- Problem to solve
Every line of the records below that holds the word "Fixpoint" should be copied out.

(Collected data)
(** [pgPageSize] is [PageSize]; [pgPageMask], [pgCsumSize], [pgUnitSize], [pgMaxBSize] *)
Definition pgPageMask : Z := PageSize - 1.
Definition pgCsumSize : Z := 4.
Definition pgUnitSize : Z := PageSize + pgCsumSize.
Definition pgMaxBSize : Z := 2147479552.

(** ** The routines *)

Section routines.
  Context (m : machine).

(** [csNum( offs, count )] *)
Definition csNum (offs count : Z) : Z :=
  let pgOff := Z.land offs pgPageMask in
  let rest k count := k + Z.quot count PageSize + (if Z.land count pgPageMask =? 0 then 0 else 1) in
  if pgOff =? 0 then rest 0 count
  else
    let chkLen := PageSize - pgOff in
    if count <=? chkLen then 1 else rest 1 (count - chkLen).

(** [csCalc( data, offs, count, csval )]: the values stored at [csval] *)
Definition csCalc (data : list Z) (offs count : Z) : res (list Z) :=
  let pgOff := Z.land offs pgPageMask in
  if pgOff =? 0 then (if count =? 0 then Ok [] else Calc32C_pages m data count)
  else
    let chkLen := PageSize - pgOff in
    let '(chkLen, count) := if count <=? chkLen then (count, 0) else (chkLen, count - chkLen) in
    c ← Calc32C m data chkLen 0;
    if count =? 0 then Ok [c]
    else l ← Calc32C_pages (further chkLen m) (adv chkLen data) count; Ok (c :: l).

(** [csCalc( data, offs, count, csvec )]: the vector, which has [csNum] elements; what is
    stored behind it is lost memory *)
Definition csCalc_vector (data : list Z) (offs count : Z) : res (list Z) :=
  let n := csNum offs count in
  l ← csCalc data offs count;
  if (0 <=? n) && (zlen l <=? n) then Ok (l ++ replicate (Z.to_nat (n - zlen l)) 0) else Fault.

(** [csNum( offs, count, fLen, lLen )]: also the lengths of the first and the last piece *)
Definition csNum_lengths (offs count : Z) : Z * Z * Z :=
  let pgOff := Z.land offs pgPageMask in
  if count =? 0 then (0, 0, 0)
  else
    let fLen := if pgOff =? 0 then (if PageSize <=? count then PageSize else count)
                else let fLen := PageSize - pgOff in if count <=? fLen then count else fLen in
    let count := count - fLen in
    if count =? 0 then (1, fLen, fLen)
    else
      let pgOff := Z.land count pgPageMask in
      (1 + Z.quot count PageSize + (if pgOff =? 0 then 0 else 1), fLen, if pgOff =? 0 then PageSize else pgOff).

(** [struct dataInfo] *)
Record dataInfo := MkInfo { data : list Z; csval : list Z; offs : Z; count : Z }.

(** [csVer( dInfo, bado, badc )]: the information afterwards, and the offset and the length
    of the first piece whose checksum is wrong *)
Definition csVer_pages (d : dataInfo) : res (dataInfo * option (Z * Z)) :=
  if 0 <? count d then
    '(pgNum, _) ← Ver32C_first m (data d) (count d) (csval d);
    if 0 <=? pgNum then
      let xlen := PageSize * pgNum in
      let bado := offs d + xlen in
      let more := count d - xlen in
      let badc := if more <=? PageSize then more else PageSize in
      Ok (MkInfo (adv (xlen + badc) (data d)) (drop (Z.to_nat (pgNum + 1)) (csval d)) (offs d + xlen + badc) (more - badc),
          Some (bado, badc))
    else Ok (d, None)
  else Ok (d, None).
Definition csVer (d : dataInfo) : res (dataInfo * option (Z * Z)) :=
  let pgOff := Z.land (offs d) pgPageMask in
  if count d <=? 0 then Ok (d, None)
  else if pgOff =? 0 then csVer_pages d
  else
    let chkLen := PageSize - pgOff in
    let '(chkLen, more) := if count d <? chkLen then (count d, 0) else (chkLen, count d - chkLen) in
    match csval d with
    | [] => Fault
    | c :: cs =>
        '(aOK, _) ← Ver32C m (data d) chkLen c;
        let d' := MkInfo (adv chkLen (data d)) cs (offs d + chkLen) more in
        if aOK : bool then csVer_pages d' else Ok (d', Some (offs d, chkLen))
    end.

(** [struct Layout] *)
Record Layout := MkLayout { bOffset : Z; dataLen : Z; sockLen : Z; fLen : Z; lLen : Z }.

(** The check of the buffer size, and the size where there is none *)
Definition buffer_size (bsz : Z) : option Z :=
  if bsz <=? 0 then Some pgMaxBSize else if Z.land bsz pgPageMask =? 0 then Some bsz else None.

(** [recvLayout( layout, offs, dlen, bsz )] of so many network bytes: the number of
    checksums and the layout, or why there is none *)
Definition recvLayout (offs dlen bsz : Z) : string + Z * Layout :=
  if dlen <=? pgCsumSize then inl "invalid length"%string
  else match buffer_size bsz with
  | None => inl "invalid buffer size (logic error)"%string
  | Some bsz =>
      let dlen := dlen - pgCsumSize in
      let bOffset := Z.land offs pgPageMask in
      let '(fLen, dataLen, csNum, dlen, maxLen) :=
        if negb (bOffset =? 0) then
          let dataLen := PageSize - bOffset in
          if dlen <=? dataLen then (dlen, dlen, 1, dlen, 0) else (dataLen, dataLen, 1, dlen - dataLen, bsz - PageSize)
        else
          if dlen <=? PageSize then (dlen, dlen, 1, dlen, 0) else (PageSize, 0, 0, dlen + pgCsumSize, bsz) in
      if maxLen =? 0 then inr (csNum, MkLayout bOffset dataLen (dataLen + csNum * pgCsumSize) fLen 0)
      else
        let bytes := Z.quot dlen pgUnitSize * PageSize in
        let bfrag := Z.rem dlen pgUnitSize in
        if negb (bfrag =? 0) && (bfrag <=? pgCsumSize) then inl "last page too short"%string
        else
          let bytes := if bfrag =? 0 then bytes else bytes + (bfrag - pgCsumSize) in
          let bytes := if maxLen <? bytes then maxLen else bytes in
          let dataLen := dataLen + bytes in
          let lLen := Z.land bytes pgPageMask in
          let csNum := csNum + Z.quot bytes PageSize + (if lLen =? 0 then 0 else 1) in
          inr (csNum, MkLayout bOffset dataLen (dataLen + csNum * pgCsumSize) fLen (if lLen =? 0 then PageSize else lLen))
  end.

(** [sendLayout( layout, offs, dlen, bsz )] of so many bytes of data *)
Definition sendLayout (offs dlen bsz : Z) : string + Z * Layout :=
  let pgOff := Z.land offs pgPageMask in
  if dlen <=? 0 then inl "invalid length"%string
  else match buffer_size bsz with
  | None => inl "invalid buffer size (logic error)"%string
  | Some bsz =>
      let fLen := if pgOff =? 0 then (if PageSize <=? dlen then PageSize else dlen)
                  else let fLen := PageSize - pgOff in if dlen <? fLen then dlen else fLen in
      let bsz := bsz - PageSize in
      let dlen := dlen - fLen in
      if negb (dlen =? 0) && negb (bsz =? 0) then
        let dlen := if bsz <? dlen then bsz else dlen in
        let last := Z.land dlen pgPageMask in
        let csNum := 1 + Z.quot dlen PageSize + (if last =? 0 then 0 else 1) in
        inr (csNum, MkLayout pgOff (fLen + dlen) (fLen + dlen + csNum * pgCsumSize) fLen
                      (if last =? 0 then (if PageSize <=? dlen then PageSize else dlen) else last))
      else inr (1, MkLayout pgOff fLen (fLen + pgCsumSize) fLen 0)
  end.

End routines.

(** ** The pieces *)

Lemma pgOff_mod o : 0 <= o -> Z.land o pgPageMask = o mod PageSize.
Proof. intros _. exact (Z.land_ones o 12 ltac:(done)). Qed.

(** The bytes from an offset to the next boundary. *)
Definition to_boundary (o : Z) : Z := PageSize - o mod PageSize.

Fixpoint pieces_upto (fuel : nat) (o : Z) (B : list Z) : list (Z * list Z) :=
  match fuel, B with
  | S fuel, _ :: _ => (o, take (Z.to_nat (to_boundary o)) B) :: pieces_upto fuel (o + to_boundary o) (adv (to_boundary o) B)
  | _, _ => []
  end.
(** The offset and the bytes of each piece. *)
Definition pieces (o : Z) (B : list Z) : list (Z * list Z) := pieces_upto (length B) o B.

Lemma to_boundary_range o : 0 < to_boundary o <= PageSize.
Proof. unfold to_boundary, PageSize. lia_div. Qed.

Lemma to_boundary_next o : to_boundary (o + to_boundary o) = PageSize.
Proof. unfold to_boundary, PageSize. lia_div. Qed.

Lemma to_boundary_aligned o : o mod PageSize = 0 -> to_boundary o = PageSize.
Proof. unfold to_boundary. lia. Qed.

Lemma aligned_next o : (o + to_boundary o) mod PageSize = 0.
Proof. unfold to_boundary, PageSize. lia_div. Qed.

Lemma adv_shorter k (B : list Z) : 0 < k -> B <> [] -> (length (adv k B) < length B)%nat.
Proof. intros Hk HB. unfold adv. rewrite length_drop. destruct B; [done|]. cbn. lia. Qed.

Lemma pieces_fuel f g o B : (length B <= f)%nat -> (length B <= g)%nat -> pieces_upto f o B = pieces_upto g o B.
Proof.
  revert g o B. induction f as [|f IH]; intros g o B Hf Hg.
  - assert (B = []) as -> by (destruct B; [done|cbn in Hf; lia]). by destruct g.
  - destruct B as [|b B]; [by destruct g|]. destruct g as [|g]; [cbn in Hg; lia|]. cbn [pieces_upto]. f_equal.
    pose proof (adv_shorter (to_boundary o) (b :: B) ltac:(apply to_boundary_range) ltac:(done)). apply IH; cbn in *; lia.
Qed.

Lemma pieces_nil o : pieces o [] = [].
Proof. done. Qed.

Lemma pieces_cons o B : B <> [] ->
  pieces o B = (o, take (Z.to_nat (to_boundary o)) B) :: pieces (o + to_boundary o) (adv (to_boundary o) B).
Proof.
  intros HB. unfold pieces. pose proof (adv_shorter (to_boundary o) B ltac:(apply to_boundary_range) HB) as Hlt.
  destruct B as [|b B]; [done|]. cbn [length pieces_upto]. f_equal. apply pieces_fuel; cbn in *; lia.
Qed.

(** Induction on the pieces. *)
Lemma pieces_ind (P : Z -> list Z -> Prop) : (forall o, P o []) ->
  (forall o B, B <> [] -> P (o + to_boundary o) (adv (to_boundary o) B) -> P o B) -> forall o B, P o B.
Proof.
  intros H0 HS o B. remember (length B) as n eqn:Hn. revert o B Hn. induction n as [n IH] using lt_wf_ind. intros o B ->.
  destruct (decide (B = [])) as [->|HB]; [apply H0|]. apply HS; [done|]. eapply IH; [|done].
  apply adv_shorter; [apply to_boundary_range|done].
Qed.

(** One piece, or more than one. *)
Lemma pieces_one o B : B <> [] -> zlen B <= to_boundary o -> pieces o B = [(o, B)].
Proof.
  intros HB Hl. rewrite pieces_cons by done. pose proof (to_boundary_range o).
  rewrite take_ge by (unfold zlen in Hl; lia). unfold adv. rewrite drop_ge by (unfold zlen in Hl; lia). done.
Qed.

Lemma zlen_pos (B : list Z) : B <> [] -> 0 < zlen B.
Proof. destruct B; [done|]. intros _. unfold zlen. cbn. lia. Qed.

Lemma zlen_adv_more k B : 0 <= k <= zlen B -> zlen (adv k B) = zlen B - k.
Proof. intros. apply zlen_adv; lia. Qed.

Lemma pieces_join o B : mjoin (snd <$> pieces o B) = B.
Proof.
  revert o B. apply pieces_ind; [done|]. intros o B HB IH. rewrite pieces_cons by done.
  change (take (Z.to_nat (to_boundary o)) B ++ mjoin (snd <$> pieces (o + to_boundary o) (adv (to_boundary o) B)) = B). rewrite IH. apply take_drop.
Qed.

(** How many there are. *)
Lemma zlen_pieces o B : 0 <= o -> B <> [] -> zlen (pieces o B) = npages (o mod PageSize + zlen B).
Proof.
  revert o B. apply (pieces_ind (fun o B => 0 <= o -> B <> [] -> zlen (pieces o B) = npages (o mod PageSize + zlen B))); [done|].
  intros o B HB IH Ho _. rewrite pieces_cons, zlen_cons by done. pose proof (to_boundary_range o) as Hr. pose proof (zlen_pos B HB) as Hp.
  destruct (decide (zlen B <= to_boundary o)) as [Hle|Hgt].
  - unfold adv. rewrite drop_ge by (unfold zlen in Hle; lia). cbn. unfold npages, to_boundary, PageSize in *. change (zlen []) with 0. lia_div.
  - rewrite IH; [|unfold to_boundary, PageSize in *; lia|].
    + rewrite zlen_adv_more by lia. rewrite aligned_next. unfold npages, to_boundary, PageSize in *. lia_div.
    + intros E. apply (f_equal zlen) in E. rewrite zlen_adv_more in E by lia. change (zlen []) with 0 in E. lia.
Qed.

--

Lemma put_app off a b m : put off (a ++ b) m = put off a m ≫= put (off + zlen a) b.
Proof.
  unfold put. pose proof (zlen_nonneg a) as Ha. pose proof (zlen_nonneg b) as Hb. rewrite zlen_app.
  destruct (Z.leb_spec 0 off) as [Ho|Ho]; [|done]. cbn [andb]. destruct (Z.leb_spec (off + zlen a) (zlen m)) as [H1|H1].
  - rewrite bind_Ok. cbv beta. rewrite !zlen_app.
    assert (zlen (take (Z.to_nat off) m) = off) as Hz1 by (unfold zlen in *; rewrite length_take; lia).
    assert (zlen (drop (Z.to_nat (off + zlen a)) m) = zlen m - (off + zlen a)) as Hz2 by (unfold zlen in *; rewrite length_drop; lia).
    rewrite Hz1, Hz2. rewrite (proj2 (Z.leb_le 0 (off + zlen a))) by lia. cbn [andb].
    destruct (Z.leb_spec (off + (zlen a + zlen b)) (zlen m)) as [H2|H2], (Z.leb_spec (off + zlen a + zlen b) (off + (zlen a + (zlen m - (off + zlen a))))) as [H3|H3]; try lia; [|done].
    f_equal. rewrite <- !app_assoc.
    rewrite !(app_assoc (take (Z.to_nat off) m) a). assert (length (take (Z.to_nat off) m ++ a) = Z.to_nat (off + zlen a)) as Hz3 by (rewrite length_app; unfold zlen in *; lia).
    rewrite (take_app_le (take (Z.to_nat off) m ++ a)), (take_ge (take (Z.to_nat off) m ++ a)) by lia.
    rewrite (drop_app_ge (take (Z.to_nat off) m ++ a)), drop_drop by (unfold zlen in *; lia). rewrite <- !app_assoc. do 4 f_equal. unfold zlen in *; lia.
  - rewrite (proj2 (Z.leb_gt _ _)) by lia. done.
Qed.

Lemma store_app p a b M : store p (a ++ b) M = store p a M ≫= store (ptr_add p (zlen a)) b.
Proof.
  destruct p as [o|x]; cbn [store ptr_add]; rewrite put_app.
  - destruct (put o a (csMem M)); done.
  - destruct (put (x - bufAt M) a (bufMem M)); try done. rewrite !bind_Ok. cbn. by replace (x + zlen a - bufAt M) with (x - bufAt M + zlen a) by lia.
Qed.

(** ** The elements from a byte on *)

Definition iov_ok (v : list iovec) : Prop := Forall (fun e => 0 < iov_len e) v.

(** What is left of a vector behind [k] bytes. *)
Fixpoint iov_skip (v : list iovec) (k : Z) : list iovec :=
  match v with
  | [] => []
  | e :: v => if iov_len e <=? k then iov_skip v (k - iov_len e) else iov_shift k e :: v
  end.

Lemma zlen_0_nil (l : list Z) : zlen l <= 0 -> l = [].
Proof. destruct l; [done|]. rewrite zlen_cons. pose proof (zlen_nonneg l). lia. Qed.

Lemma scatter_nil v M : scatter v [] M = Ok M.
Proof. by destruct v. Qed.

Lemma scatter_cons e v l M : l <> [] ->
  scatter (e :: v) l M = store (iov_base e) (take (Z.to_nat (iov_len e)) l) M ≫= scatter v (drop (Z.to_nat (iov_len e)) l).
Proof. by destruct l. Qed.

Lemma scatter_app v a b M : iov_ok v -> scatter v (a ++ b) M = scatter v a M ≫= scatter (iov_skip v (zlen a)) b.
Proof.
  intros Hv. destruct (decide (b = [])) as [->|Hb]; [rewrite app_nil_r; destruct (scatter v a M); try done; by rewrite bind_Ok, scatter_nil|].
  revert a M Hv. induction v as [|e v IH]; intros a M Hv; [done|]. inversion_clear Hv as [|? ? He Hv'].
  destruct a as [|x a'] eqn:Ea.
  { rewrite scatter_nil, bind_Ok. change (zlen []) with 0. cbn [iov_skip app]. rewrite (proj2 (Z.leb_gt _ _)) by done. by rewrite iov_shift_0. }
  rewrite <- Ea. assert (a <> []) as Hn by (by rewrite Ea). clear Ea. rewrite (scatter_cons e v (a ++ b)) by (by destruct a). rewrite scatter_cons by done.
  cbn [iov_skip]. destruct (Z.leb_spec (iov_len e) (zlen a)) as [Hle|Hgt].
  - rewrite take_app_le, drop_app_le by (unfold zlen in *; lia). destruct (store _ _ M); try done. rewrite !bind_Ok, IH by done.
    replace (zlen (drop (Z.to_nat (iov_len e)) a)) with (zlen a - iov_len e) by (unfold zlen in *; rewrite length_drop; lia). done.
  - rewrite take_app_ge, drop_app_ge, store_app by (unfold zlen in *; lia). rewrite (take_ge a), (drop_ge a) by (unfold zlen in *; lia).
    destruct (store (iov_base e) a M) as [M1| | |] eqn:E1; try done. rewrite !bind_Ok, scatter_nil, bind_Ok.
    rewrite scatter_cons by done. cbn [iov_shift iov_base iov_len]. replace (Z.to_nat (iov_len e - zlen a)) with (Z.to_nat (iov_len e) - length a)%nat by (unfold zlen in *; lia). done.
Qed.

- Response for this exercise
Fixpoint pieces_upto (fuel : nat) (o : Z) (B : list Z) : list (Z * list Z) :=
Fixpoint iov_skip (v : list iovec) (k : Z) : list iovec :=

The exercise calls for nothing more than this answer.